== Assignment ==
Please return every line in the following data that includes the string "remote".

START Data supplied

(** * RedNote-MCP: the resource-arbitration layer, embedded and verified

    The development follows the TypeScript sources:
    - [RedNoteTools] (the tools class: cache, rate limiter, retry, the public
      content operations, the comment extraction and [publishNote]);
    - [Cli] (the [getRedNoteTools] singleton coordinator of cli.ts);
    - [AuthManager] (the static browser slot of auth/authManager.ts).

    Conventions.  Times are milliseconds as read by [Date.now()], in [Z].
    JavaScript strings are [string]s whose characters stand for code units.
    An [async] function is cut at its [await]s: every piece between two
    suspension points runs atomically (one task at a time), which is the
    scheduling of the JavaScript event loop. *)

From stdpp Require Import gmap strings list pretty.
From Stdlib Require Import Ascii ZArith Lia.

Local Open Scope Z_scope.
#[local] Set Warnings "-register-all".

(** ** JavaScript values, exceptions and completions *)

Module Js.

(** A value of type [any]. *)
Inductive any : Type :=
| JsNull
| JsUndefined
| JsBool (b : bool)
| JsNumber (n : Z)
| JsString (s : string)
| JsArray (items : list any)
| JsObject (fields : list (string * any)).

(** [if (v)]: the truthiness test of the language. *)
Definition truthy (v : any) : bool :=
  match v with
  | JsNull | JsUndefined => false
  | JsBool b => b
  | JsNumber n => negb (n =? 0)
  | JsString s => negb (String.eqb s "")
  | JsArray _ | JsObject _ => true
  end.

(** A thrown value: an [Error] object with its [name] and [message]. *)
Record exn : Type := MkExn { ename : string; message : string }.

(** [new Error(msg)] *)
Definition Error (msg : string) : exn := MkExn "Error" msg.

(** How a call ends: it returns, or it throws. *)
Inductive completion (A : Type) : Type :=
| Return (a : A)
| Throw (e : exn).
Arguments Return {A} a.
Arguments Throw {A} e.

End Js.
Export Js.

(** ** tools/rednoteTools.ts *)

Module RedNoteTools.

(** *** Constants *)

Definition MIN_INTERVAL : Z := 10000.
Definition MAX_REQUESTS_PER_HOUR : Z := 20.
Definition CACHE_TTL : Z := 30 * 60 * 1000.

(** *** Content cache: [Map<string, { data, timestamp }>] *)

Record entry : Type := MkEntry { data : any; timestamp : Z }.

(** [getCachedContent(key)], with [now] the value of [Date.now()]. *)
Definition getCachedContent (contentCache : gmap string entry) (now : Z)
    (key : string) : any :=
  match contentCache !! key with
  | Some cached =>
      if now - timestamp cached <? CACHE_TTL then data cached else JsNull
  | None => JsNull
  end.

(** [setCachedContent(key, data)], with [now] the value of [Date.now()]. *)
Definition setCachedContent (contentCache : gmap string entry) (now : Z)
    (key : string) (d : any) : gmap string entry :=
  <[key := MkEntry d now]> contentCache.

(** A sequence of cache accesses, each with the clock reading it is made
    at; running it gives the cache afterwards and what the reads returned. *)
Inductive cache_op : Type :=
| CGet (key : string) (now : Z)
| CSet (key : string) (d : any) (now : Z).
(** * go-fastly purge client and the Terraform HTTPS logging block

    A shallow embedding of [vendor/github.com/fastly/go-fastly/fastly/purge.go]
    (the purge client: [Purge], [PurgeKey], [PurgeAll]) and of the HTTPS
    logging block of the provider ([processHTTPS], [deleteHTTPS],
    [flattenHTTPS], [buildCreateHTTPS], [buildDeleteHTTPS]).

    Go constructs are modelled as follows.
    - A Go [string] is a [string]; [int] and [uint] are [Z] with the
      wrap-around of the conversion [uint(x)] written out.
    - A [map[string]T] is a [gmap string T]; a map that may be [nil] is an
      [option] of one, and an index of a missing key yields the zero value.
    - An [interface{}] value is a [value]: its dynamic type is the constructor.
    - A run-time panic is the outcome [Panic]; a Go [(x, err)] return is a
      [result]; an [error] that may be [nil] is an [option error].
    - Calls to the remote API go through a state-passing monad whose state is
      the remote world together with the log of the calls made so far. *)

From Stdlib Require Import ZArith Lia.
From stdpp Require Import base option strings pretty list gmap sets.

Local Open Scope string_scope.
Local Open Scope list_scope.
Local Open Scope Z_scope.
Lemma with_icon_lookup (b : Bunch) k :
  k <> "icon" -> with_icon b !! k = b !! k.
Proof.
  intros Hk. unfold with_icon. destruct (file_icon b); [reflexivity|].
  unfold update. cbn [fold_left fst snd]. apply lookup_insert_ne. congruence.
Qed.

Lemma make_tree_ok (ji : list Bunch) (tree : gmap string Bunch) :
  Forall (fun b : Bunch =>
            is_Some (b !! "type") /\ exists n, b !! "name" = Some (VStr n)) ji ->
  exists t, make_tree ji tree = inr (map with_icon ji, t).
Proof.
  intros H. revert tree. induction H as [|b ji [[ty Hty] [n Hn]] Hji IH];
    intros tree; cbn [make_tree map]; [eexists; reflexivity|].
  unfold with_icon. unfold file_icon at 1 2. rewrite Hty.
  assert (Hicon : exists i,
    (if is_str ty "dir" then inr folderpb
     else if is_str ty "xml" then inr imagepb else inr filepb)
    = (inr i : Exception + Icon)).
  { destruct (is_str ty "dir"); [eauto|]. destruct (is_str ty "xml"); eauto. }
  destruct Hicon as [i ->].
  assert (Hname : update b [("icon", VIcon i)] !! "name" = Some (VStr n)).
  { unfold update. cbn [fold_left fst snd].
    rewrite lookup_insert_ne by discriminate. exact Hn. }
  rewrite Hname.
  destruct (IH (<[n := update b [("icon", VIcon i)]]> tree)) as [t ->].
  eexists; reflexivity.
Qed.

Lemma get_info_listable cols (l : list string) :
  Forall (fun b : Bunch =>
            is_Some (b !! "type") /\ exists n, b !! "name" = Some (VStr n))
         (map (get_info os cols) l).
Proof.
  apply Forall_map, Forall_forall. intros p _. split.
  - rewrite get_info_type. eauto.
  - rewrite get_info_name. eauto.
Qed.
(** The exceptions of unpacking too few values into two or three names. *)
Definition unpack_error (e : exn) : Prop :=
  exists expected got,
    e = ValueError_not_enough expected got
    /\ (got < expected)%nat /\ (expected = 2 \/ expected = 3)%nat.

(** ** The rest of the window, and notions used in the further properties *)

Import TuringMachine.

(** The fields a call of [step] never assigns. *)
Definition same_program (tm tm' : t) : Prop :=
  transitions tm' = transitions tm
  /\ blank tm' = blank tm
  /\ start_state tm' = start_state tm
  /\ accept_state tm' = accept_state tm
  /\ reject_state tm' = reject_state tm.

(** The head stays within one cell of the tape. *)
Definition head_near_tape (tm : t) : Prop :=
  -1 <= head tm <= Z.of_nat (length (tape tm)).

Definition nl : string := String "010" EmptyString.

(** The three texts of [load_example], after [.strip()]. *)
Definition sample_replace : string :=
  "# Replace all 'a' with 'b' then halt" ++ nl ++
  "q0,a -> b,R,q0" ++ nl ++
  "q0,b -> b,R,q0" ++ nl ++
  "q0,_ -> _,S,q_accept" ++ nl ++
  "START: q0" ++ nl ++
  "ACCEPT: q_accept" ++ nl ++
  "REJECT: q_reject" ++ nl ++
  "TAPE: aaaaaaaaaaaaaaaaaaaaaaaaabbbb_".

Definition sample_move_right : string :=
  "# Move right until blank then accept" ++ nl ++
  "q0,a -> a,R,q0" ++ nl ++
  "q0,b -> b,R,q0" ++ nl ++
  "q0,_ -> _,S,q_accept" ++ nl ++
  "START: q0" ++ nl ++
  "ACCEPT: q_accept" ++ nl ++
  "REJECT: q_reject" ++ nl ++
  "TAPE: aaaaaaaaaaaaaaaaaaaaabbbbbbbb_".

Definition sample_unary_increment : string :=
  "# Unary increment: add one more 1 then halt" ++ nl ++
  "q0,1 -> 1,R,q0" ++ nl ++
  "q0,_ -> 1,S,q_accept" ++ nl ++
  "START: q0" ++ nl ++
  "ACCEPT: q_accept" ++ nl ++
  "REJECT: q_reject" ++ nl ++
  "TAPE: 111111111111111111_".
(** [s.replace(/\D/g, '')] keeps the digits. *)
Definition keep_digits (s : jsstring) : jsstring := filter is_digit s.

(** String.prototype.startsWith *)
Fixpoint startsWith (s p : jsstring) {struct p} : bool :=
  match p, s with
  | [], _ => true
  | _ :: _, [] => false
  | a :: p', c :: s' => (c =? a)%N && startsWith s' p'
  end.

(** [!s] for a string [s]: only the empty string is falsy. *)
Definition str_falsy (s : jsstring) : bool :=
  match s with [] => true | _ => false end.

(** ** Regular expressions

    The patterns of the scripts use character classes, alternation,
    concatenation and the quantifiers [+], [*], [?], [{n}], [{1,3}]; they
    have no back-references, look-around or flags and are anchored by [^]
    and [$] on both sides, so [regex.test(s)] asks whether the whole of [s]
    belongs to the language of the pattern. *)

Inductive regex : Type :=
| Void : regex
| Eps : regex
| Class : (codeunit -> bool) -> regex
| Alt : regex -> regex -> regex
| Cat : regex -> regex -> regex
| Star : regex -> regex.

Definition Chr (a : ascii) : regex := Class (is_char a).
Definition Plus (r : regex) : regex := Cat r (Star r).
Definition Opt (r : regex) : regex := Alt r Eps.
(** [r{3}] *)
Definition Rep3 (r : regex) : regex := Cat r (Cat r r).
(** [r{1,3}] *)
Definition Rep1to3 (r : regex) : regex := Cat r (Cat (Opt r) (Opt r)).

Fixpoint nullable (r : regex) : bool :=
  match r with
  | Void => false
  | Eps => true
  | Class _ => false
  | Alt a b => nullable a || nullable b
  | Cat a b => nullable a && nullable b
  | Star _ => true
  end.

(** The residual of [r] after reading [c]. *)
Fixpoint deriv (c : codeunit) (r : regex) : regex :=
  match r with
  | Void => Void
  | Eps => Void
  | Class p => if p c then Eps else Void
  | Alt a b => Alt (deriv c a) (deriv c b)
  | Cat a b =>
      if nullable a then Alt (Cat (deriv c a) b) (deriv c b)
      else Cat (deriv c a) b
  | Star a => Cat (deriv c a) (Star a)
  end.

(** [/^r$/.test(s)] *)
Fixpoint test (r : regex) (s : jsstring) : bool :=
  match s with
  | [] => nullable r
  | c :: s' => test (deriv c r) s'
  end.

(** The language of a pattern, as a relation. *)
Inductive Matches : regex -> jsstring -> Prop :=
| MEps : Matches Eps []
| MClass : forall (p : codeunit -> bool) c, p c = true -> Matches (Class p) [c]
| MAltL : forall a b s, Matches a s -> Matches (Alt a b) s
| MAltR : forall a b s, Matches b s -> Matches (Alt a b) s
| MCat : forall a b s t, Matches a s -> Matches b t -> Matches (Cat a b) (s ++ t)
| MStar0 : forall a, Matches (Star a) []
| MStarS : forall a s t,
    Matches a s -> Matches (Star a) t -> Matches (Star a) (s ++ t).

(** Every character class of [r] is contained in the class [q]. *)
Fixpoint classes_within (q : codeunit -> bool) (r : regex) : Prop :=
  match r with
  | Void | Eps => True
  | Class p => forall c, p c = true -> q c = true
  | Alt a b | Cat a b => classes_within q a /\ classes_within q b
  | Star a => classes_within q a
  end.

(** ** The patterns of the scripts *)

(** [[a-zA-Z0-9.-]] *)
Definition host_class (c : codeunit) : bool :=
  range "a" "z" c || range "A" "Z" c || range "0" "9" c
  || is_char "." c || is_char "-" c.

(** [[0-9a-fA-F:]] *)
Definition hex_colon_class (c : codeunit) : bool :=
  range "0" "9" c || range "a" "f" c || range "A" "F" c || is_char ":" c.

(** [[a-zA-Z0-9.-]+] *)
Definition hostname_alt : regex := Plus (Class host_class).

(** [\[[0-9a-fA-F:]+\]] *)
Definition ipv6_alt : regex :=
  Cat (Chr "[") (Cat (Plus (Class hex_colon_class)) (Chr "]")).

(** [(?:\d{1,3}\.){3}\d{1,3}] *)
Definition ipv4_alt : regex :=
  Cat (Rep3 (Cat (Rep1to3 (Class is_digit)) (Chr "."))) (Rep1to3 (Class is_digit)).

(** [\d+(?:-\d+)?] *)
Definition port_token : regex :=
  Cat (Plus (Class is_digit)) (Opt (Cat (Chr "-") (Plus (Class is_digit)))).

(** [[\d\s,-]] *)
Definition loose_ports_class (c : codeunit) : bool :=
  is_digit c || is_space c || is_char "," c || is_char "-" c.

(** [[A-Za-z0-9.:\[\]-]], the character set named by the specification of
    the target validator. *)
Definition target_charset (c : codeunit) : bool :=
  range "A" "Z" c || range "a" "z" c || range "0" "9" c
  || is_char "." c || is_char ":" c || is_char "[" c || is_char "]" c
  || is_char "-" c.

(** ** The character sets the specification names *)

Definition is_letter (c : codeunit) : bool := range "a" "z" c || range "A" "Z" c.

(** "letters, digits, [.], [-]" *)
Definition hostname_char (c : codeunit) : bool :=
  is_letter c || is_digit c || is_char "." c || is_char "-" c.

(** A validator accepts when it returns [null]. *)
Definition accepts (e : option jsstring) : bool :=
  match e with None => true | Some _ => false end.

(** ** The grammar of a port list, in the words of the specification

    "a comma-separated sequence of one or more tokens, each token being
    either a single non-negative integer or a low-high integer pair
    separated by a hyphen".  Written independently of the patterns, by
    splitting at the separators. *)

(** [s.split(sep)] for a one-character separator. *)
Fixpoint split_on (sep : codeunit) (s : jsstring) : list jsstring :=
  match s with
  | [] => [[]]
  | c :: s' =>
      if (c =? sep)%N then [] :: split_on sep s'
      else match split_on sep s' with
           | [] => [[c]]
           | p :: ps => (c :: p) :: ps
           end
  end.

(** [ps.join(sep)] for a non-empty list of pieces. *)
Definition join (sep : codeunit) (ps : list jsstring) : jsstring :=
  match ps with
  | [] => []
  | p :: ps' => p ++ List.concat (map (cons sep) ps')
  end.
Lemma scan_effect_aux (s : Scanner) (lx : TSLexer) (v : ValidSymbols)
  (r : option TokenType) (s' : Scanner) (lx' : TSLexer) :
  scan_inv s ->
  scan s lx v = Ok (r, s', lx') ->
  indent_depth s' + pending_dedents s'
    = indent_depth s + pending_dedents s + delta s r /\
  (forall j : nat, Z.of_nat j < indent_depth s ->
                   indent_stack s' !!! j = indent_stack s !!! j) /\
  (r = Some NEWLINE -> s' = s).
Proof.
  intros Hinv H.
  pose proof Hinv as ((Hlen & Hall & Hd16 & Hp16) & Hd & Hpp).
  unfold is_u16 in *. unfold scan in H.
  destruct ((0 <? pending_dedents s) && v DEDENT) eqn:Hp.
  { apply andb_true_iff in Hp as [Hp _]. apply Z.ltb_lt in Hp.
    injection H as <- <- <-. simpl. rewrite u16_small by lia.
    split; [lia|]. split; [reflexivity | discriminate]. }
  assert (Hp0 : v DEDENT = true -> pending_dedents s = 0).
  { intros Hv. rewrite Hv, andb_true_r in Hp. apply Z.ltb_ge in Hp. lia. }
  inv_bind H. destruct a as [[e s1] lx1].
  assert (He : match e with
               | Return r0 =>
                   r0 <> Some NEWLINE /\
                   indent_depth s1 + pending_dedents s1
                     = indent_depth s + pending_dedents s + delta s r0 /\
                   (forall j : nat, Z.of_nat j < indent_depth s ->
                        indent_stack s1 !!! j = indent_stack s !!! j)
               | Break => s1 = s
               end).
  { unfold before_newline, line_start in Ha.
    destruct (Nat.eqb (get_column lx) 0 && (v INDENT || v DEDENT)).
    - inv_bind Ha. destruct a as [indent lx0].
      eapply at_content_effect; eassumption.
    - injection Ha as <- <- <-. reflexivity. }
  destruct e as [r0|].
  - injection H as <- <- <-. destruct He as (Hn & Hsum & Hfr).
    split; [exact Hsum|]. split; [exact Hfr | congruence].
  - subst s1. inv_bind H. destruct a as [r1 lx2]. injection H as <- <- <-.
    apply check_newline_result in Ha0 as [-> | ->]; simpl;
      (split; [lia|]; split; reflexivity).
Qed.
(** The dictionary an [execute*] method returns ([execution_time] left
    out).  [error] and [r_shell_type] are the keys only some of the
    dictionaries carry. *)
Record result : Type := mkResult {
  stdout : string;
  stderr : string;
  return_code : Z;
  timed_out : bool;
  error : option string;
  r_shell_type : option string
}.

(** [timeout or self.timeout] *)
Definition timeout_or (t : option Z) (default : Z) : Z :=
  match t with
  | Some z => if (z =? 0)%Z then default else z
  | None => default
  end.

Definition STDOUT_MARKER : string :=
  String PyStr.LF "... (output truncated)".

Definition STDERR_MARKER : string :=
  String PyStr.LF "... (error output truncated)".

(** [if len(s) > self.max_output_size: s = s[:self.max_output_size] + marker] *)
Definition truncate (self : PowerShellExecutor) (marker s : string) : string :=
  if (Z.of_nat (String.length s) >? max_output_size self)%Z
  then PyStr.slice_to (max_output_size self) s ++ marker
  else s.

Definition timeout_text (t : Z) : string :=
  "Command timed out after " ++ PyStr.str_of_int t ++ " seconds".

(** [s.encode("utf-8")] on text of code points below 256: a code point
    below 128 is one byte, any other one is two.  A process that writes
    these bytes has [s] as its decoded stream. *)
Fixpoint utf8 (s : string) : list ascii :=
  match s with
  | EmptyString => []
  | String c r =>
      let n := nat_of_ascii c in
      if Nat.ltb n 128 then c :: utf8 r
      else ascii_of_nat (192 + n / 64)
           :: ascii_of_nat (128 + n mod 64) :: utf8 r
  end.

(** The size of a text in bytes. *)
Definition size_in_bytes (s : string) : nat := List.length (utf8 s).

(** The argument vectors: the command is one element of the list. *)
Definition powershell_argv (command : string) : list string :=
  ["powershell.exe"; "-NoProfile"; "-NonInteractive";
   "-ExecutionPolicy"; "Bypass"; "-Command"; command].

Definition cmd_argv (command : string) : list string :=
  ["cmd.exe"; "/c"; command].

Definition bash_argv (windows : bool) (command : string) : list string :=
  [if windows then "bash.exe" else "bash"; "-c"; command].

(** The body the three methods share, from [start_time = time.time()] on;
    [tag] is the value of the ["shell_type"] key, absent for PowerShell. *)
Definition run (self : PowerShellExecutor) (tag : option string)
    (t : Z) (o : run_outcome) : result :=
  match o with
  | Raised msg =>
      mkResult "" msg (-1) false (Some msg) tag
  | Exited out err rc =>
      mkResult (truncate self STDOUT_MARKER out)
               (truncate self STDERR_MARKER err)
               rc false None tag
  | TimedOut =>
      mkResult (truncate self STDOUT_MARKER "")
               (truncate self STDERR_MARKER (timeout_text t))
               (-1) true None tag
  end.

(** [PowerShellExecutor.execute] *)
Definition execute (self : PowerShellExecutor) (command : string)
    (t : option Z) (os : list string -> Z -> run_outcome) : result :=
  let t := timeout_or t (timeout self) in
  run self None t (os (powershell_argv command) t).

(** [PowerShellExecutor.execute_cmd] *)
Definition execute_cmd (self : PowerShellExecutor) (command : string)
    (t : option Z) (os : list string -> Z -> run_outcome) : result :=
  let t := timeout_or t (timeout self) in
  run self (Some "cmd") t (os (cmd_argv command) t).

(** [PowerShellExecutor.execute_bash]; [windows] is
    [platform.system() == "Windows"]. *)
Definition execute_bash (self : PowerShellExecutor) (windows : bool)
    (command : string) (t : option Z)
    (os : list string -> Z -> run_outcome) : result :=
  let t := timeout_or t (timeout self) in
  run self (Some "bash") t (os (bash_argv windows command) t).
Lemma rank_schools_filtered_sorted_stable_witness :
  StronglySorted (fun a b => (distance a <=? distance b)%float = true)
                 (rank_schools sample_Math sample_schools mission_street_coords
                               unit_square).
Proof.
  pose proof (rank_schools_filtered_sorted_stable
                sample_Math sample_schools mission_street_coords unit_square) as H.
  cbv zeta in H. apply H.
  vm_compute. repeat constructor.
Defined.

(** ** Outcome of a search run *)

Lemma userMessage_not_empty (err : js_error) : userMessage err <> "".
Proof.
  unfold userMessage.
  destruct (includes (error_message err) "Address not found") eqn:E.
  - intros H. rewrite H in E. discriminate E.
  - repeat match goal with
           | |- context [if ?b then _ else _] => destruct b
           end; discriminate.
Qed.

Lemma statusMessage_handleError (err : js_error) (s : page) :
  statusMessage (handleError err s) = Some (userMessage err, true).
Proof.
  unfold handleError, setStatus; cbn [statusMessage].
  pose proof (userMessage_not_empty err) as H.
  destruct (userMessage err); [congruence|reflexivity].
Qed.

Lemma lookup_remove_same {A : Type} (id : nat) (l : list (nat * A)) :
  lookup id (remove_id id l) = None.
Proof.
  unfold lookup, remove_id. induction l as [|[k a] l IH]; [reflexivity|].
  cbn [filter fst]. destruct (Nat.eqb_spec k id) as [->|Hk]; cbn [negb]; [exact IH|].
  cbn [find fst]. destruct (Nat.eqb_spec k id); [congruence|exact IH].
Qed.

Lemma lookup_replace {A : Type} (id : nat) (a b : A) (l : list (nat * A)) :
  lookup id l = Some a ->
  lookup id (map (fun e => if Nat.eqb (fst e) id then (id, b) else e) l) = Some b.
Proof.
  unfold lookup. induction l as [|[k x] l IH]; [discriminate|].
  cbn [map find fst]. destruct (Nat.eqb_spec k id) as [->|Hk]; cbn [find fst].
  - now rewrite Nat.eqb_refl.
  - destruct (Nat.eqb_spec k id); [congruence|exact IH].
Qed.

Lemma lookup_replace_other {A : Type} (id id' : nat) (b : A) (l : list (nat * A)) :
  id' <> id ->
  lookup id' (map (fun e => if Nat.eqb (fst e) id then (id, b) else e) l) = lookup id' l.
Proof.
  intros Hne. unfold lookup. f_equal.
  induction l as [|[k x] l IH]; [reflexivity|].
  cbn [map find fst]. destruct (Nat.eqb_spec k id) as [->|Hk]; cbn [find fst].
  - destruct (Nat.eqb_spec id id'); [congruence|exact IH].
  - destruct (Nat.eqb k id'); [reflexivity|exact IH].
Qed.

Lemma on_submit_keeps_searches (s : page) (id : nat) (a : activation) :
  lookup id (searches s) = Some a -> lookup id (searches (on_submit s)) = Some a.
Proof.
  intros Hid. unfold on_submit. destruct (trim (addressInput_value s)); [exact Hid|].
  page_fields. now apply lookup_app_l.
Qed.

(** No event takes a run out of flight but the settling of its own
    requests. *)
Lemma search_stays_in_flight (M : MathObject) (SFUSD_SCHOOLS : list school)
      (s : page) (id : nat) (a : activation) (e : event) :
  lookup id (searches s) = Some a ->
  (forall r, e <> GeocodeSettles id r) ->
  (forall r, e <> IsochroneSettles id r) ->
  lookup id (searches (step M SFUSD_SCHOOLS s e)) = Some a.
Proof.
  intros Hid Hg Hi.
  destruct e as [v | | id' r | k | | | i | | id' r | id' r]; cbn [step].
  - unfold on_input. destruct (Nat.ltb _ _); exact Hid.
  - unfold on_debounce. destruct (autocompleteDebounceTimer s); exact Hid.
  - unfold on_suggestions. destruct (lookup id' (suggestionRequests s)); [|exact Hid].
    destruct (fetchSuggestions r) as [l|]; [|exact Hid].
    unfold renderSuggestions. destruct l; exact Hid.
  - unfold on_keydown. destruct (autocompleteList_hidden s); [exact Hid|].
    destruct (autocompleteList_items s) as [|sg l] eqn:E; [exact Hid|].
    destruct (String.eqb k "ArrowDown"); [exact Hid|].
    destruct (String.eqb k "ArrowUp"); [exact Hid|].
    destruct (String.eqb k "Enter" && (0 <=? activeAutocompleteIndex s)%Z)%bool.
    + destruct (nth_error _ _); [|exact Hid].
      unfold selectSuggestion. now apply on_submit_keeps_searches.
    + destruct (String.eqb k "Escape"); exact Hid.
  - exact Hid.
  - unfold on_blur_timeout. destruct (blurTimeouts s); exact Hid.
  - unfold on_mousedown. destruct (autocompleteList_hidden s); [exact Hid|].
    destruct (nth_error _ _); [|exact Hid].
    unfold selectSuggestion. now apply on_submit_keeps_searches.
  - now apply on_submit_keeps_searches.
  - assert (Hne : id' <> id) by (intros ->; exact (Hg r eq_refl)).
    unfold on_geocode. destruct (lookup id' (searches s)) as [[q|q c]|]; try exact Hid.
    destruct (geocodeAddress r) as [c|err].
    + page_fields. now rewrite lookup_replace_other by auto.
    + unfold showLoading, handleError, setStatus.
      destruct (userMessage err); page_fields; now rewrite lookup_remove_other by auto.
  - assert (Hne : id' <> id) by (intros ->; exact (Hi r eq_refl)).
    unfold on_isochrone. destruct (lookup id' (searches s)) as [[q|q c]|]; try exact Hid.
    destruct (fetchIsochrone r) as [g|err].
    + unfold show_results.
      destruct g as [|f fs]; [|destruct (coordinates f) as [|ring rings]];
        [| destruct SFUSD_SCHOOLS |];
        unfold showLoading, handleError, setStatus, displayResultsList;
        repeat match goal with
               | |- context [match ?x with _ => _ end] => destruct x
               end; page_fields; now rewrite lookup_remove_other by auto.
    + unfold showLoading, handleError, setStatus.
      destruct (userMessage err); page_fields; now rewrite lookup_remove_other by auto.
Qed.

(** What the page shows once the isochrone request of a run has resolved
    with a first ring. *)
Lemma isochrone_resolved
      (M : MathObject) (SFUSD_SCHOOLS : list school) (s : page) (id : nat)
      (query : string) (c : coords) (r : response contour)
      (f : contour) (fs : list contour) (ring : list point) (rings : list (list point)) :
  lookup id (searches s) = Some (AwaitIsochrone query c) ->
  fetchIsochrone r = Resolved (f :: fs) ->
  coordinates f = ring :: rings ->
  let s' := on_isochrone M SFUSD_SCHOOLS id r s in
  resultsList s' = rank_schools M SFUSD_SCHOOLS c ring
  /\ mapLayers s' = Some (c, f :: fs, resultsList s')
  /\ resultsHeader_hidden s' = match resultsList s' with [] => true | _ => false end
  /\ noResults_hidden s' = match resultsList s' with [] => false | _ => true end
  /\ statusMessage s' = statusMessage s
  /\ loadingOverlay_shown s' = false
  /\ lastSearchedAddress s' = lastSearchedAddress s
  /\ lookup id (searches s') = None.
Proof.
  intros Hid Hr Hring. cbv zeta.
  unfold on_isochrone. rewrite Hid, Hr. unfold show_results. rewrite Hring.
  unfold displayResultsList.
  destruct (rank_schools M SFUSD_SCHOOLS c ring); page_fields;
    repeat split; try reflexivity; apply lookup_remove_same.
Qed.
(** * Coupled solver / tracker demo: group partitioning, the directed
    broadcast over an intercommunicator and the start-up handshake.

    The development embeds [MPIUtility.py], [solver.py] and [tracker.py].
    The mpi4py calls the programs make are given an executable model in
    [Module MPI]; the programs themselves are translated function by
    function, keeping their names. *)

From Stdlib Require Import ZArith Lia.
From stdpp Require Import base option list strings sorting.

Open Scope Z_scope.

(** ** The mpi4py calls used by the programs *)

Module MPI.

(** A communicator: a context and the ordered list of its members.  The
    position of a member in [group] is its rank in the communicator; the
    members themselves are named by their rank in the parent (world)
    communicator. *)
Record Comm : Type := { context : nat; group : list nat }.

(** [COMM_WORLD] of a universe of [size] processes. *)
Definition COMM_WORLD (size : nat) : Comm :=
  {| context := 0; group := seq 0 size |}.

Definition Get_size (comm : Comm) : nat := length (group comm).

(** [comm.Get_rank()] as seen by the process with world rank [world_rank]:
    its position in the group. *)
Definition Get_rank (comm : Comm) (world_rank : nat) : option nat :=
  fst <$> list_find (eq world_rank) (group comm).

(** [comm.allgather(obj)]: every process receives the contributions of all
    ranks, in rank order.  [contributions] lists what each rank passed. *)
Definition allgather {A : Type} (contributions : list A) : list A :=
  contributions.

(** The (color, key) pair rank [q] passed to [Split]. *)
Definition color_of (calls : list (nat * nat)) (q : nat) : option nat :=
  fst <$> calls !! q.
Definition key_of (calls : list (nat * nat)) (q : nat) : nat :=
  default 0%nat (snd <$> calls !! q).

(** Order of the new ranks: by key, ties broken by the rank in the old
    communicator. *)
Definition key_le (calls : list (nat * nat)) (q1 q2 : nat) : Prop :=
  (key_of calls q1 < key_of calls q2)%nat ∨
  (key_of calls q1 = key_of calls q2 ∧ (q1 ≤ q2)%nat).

END Data supplied

== Response for this exercise ==
    - Calls to the remote API go through a state-passing monad whose state is
      the remote world together with the log of the calls made so far. *)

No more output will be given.